Snabb Switch: Fast open source packet processing
Apache License 2.0
47 stars 5 forks source link

intel_mp app instantiations make stats symlink counter forest #1179

Closed wingo closed 5 years ago

wingo commented 5 years ago

This commit changes the intel_mp driver to make a forest of symlinks to the shared stats counters, rather than a single link to the shared counters directory. This allows the app to indicate which queue it's on, as well as allowing ptree and top to naturally track the set of counters used by the app so they can manage associated .rrd files.

As part of this change, we remove the instance-local "pci" directory, instead using per-app "pci" directories. This allows us to more nicely record which app is on which device.

This commit also updates "snabb top" to get PCI interfaces from within apps' SHM frames.

Fixes #1178.

WDYT @takikawa @dpino ?

wingo commented 5 years ago

By the way, when you skim back in time for a network function that's live and receiving traffic, it shows some slight counter fluctuation. This is because the last-sample time keeps advancing, I think. It's a bit confusing and should be fixed eventually but it's not harmful.

eugeneia commented 5 years ago

IIUC this will require the old snabb top (new snabb ps) to add special casing to read device statistics? Currently, it is possible to list device statistics via snabb top -l pci/<addr> <pid>. Have to think about how to query non-process-bound resources...

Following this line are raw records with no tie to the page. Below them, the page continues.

(* ===== verification/AgentState.v ===== *)
(** The agent's state: [app/agent/state.py] and the ports of
    [app/agent/nodes/ports.py].

    Here a value is the typed record, whether the state holds it as an instance
    or as the plain dict a checkpoint restored of it: PyObject has the two
    forms, and RestoredRuns proves that the program treats them alike.  [AgentState] is a [TypedDict] whose keys may be absent; a
    node returns the keys it writes, and [merge] writes them. *)
From Stdlib Require Import String.
From stdpp Require Import base numbers strings list.
From S2P Require Import Prelude Models PyVal Effects.

Record RebookingRequest := mkRequest {
  rq_booking_reference : string; rq_segment_id : option UUID;
  rq_departure_from : option datetime; rq_departure_to : option datetime }.

Record ReservationContext := mkContext {
  cx_request : RebookingRequest; cx_reservation : ReservationDetailsSchema }.

Record SearchAlternativesResult := mkSearchResult {
  sr_request : RebookingRequest; sr_options : list RebookingOptionSchema }.

Record TravelCreditsResult := mkCreditsResult {
  cr_request : RebookingRequest; cr_credits : list TravelCreditSchema }.

(** The same fields as [RebookingSelectionSchema]. *)
Definition RebookingSelection := RebookingSelectionSchema.

Record EvaluationResult := mkEvaluation {
  ev_request : RebookingRequest; ev_options : list RebookingOptionSchema;
  ev_credits : list TravelCreditSchema; ev_ranked_option_ids : list UUID;
  ev_summary : string; ev_has_matching_option : bool }.

Record ConfirmationResult := mkConfirmation {
  cf_confirmed : bool; cf_selection : option RebookingSelection;
  cf_evaluation : EvaluationResult }.

Record ValidationResult := mkValidationResult {
  vr_valid : bool; vr_selection : option RebookingSelection; vr_reason : string;
  vr_evaluation : EvaluationResult; vr_user_declined : bool;
  vr_validation : option RebookingValidationSchema }.

Inductive FinalStatus := FS_completed | FS_ready | FS_declined | FS_failed.
Definition final_status_value (s : FinalStatus) : string :=
  match s with
  | FS_completed => "completed" | FS_ready => "ready"
  | FS_declined => "declined" | FS_failed => "failed"
  end.

Record FinalResult := mkFinal {
  fr_status : FinalStatus; fr_message : string; fr_selection : option RebookingSelection;
  fr_validation : option RebookingValidationSchema;
  fr_execution : option RebookingResultSchema;
  fr_verification : option RebookingResultSchema }.

Record AgentState := mkState {
  user_input : option string;
  request : option RebookingRequest;
  reservation_context : option ReservationContext;
  search_result : option SearchAlternativesResult;
  credits_result : option TravelCreditsResult;
  evaluation : option EvaluationResult;
  confirmation : option ConfirmationResult;
  validation : option ValidationResult;
  execution : option RebookingResultSchema;
  verification : option RebookingResultSchema;
  final : option FinalResult;
  route : option string;
  error : option string;
  retry_count : option Z;
  max_retries : option Z }.

(** No key. *)
Definition empty_state : AgentState :=
  mkState None None None None None None None None None None None None None None None.

Definition override {A} (new old : option A) : option A :=
  match new with Some a => Some a | None => old end.

(** Write the keys of an update. *)
Definition merge (s u : AgentState) : AgentState := {|
  user_input := override (user_input u) (user_input s);
  request := override (request u) (request s);
  reservation_context := override (reservation_context u) (reservation_context s);
  search_result := override (search_result u) (search_result s);
  credits_result := override (credits_result u) (credits_result s);
  evaluation := override (evaluation u) (evaluation s);
  confirmation := override (confirmation u) (confirmation s);
  validation := override (validation u) (validation s);
  execution := override (execution u) (execution s);
  verification := override (verification u) (verification s);
  final := override (final u) (final s);
  route := override (route u) (route s);
  error := override (error u) (error s);
  retry_count := override (retry_count u) (retry_count s);
  max_retries := override (max_retries u) (max_retries s) |}.

(** Updates of one key, and of the keys several nodes write together. *)
Definition put_request (r : RebookingRequest) : AgentState :=
  mkState None (Some r) None None None None None None None None None None None None None.
Definition put_context (c : ReservationContext) : AgentState :=
  mkState None None (Some c) None None None None None None None None None None None None.
Definition put_search (r : SearchAlternativesResult) : AgentState :=
  mkState None None None (Some r) None None None None None None None None None None None.
Definition put_credits (r : TravelCreditsResult) : AgentState :=
  mkState None None None None (Some r) None None None None None None None None None None.
Definition put_evaluation (e : EvaluationResult) : AgentState :=
  mkState None None None None None (Some e) None None None None None None None None None.
Definition put_confirmation (c : ConfirmationResult) : AgentState :=
  mkState None None None None None None (Some c) None None None None None None None None.
Definition put_validation (v : ValidationResult) (route : string) : AgentState :=
  mkState None None None None None None None (Some v) None None None (Some route) None None None.
Definition put_final (execution verification : option RebookingResultSchema) (final : FinalResult)
    (route : string) (error : option string) : AgentState :=
  mkState None None None None None None None None execution verification (Some final) (Some route)
    error None None.
Definition put_route (route : string) : AgentState :=
  mkState None None None None None None None None None None None (Some route) None None None.

(** [domain_validation]: a validator may answer [False] instead of a result. *)
Inductive DomainValidation := VFalse | VResult (v : RebookingValidationSchema).

(** The operations a node awaits: [AgentLLM], [AirlinePort], [ChangeValidator]
    and LangGraph's [interrupt], which yields the answer of the resume. *)
Inductive AgentOp : Type -> Type :=
  | LlmUnderstandRequest (user_input : string) : AgentOp RebookingRequest
  | LlmEvaluateOptions (request : RebookingRequest) (options : list RebookingOptionSchema)
      (credits : list TravelCreditSchema) : AgentOp EvaluationResult
  | PortGetReservation (booking_reference : string) : AgentOp ReservationDetailsSchema
  | PortSearchRebookingOptions (input : SearchRebookingOptionsInputSchema) :
      AgentOp (list RebookingOptionSchema)
  | PortGetAvailableTravelCredits (customer_id : UUID) (currency : string) :
      AgentOp (list TravelCreditSchema)
  | PortValidateChange (selection : RebookingSelection) : AgentOp DomainValidation
  | PortExecuteRebooking (selection : RebookingSelectionSchema) : AgentOp RebookingResultSchema
  | PortVerifyRebooking (selection : RebookingSelectionSchema) : AgentOp RebookingResultSchema
  | Interrupt (message : string) (evaluation : EvaluationResult) : AgentOp PyVal.

Notation AgentM := (Prog AgentOp).

(** [raise] in a node. *)
Definition fail {A} (t : ExnType) (msg : string) : AgentM A := throw t msg.

Definition require_window (request : RebookingRequest) : Res (datetime * datetime) :=
  match rq_departure_from request, rq_departure_to request with
  | Some from, Some to =>
      if (to <? from)%Z then raise ValueError "departure window is invalid" else Ok (from, to)
  | _, _ => raise ValueError "departure window is required"
  end.

Lemma merge_empty s : merge s empty_state = s.
Proof. by destruct s. Qed.

Lemma merge_assoc s u1 u2 : merge (merge s u1) u2 = merge s (merge u1 u2).
Proof. unfold merge; cbn. f_equal; by match goal with |- override ?x _ = _ => destruct x end. Qed.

eugeneia commented 5 years ago

On another note, I think having an intel_mp specific directory is a step back on our quest for driver consolidation.

How about the directory was called /var/run/snabb/pci, and master processes would symlink /var/run/snabb/pci/<addr> -> /var/run/snabb/<pid>/group/pci/<addr>? I think that would solve both of my concerns.

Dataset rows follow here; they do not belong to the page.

(* ===== verification/AgentGraph.v ===== *)
(** The airline rebooking graph: [app/agent/graph.py], and the runner of
    [app/agent/runner.py].

    [build_graph] is the graph as data: nodes, edges, joins and conditional
    edges.  [superstep] and [invoke] execute it the way LangGraph documents a
    [StateGraph]: the active nodes of a step read one state, their updates are
    merged, and the edges of the nodes that ran give the next step; an
    [ainvoke] ends when no node is active.  Here the awaited answer of an
    [interrupt] is the one a later resume brings; AgentThreads shows that this is
    what the runner does. *)
From Stdlib Require Import String.
From stdpp Require Import base numbers strings list.
From S2P Require Import Prelude Models PyVal Effects AgentState AgentNodes.
Local Open Scope string_scope.

Inductive Node :=
  | N_understand_request | N_get_reservation | N_search_alternatives | N_get_travel_credits
  | N_refresh_context | N_evaluate_options | N_ask_confirmation | N_validate_change
  | N_explain_invalid_change | N_execute_rebooking | N_verify_rebooking | N_finalize_failed
  | N_finalize_declined.
#[export] Instance Node_eq_dec : EqDecision Node.
Proof. solve_decision. Defined.

(** A target of an edge. *)
Inductive Target := To (n : Node) | END.
#[export] Instance Target_eq_dec : EqDecision Target.
Proof. solve_decision. Defined.

Record Branch := mkBranch {
  br_source : Node; br_router : AgentState -> string; br_targets : list (string * Target) }.

Record Graph := mkGraph {
  g_entry : Node; g_edges : list (Node * Target); g_joins : list (list Node * Target);
  g_branches : list Branch }.

Definition _validation_route (state : AgentState) : string := default "invalid" (route state).
Definition _explanation_route (state : AgentState) : string := default "invalid" (route state).
Definition _execution_route (state : AgentState) : string := default "completed" (route state).

Definition graph : Graph := {|
  g_entry := N_understand_request;
  g_edges := [
    (N_understand_request, To N_get_reservation);
    (N_get_reservation, To N_search_alternatives);
    (N_get_reservation, To N_get_travel_credits);
    (N_refresh_context, To N_search_alternatives);
    (N_refresh_context, To N_get_travel_credits);
    (N_evaluate_options, To N_ask_confirmation);
    (N_ask_confirmation, To N_validate_change);
    (N_finalize_declined, END);
    (N_finalize_failed, END)];
  g_joins := [([N_search_alternatives; N_get_travel_credits], To N_evaluate_options)];
  g_branches := [
    mkBranch N_validate_change _validation_route
      [("valid", To N_execute_rebooking); ("declined", To N_finalize_declined);
       ("invalid", To N_explain_invalid_change)];
    mkBranch N_explain_invalid_change _explanation_route
      [("retry", To N_refresh_context); ("declined", To N_finalize_declined); ("invalid", END)];
    mkBranch N_execute_rebooking _execution_route
      [("completed", To N_verify_rebooking); ("failed", To N_finalize_failed)];
    mkBranch N_verify_rebooking _execution_route
      [("completed", END); ("failed", To N_finalize_failed)]] |}.

(** [build_graph]: a validator is required. *)
Definition build_graph (has_validator : bool) : Res Graph :=
  if negb has_validator then raise ValueError "a change validator is required" else Ok graph.

Section Engine.
Context (model_validate : PyVal -> Res RebookingSelection).

Definition node_code (n : Node) : AgentState -> AgentM AgentState :=
  match n with
  | N_understand_request => understand_request
  | N_get_reservation => get_reservation
  | N_search_alternatives => search_alternatives
  | N_get_travel_credits => get_travel_credits
  | N_refresh_context => _refresh_context
  | N_evaluate_options => evaluate_options
  | N_ask_confirmation => ask_confirmation model_validate
  | N_validate_change => validate_change
  | N_explain_invalid_change => explain_invalid_change
  | N_execute_rebooking => execute_rebooking
  | N_verify_rebooking => verify_rebooking
  | N_finalize_failed => _finalize_failed
  | N_finalize_declined => _finalize_declined
  end.

(** The target of a conditional edge. *)
Fixpoint choose (label : string) (targets : list (string * Target)) : Res Target :=
  match targets with
  | [] => raise KeyError label
  | (l, t) :: targets' => if (label =? l) then Ok t else choose label targets'
  end.

Fixpoint branch_targets (done : list Node) (s : AgentState) (branches : list Branch) :
    Res (list Target) :=
  match branches with
  | [] => Ok []
  | b :: branches' =>
      rest ← branch_targets done s branches';
      if bool_decide (br_source b ∈ done) then
        t ← choose (br_router b s) (br_targets b); Ok (t :: rest)
      else Ok rest
  end.

Definition edge_target (done : list Node) (e : Node * Target) : option Target :=
  if bool_decide (e.1 ∈ done) then Some e.2 else None.
(** A join waits for all its sources; those of this graph always run in one
    step, so none is left waiting for a later one. *)
Definition join_target (done : list Node) (j : list Node * Target) : option Target :=
  if forallb (fun n => bool_decide (n ∈ done)) j.1 then Some j.2 else None.

Definition successors (g : Graph) (done : list Node) (s : AgentState) : Res (list Target) :=
  branches ← branch_targets done s (g_branches g);
  Ok (omap (edge_target done) (g_edges g) ++ omap (join_target done) (g_joins g) ++ branches)%list.

(** The nodes of one step, in order, on one state. *)
Fixpoint run_nodes (nodes : list Node) (s : AgentState) : AgentM AgentState :=
  match nodes with
  | [] => mret empty_state
  | n :: nodes' => u ← node_code n s; us ← run_nodes nodes' s; mret (merge u us)
  end.

Definition nodes_of (targets : list Target) : list Node :=
  omap (fun t : Target => match t with To n => Some n | END => None end) targets.

Definition superstep (g : Graph) (active : list Node) (s : AgentState) :
    AgentM (list Node * AgentState) :=
  u ← run_nodes active s;
  let s' := merge s u in
  targets ← of_res (successors g active s');
  mret (nodes_of targets, s').

(** [fuel] bounds the number of steps; LangGraph's default is 25. *)
Fixpoint invoke (g : Graph) (fuel : nat) (active : list Node) (s : AgentState) : AgentM AgentState :=
  match active, fuel with
  | [], _ => mret s
  | _, O => fail InfraError "GraphRecursionError"
  | _, S fuel' => '(active', s') ← superstep g active s; invoke g fuel' active' s'
  end.

(** [AgentRunner._max_retries]. *)
Definition default_max_retries : Z := 2.

(** The input of [AgentRunner.run], written over the session's checkpoint. *)
Definition run_input (message : string) (max_retries : Z) : AgentState :=
  mkState (Some message) None None None None None None None None None None None None None
    (Some max_retries).

(** [AgentRunner.run]: a new turn on the session's saved state. *)
Definition runner_run (fuel : nat) (max_retries : Z) (saved : AgentState) (message : string) :
    AgentM AgentState :=
  if (py_strip message =? "") then fail ValueError "message is required"
  else invoke graph fuel [g_entry graph] (merge saved (run_input message max_retries)).
End Engine.

Definition thread_id (user_id session_id : string) : string := user_id +:+ ":" +:+ session_id.

Example graph_starts s :
  successors graph [N_get_reservation] s = Ok [To N_search_alternatives; To N_get_travel_credits].
Proof. reflexivity. Qed.
Example graph_joins s :
  successors graph [N_search_alternatives; N_get_travel_credits] s = Ok [To N_evaluate_options].
Proof. reflexivity. Qed.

Edit: Actually, if the directory name is required for the new snabb top to deduce the pci/app relationship, I would even be fine if its /var/run/snabb/intel-mp/<addr> as long as its linked to .../<pid>/group/pci/<addr>.

takikawa commented 5 years ago

It looks like get_rxstats / get_txstats won't quite work with these changes since the shm frame is moved from a pci/... folder to an app-specific one. The other thing is that the app-specific shm frame doesn't have working entries for shared counters since the create method doesn't return an appropriate object for reading. PR #1180 might be a way to fix this.

wingo commented 5 years ago

@eugeneia regarding "snabb ps", I don't know that there is any significant change -- you get the statistics under the app/ directory of the Snabb instance, and also in the global intel-mp directory, but not in the per-Snabb-instance pci/ directory.

wingo commented 5 years ago

I have no idea why these tests are failing :((( Deep flakiness :(((

takikawa commented 5 years ago

@wingo Re: the latest test failures, my theory after poking around a bit is that one problem is with the return counter.open(target(name)) line in my commit 79d45461171f4ee34b4d0ed064e1f8941b7cd87c.

The issue with that call is that the target may not actually be created yet, if the snabb apps get stopped and restarted (as happens in the snabbnfv selftest).

For example, say we restart the stat collecting NIC app. When it closes, it will delete the shm frame for the stats and relinquish its stat collection status. When it comes back up, it may see that the lock is still held for the NIC (because of another NIC app) and won't start back up as stat collector.

In that case, the self.shm counters can't actually open the symlinked targets (since they were deleted and not recreated) and the calls fail.

Basically, the interaction between stat collection and restarting apps seems messy right now. I think we could change the line to only open the counter if it shm.exists() (and otherwise return an object that will error when used or something), or maybe make get_rxstats read the counter a different way.

wingo commented 5 years ago

Latest commit avoids eagerly opening the counters. Let's see what happens!

wingo commented 5 years ago

yes!!! @takikawa wdyt?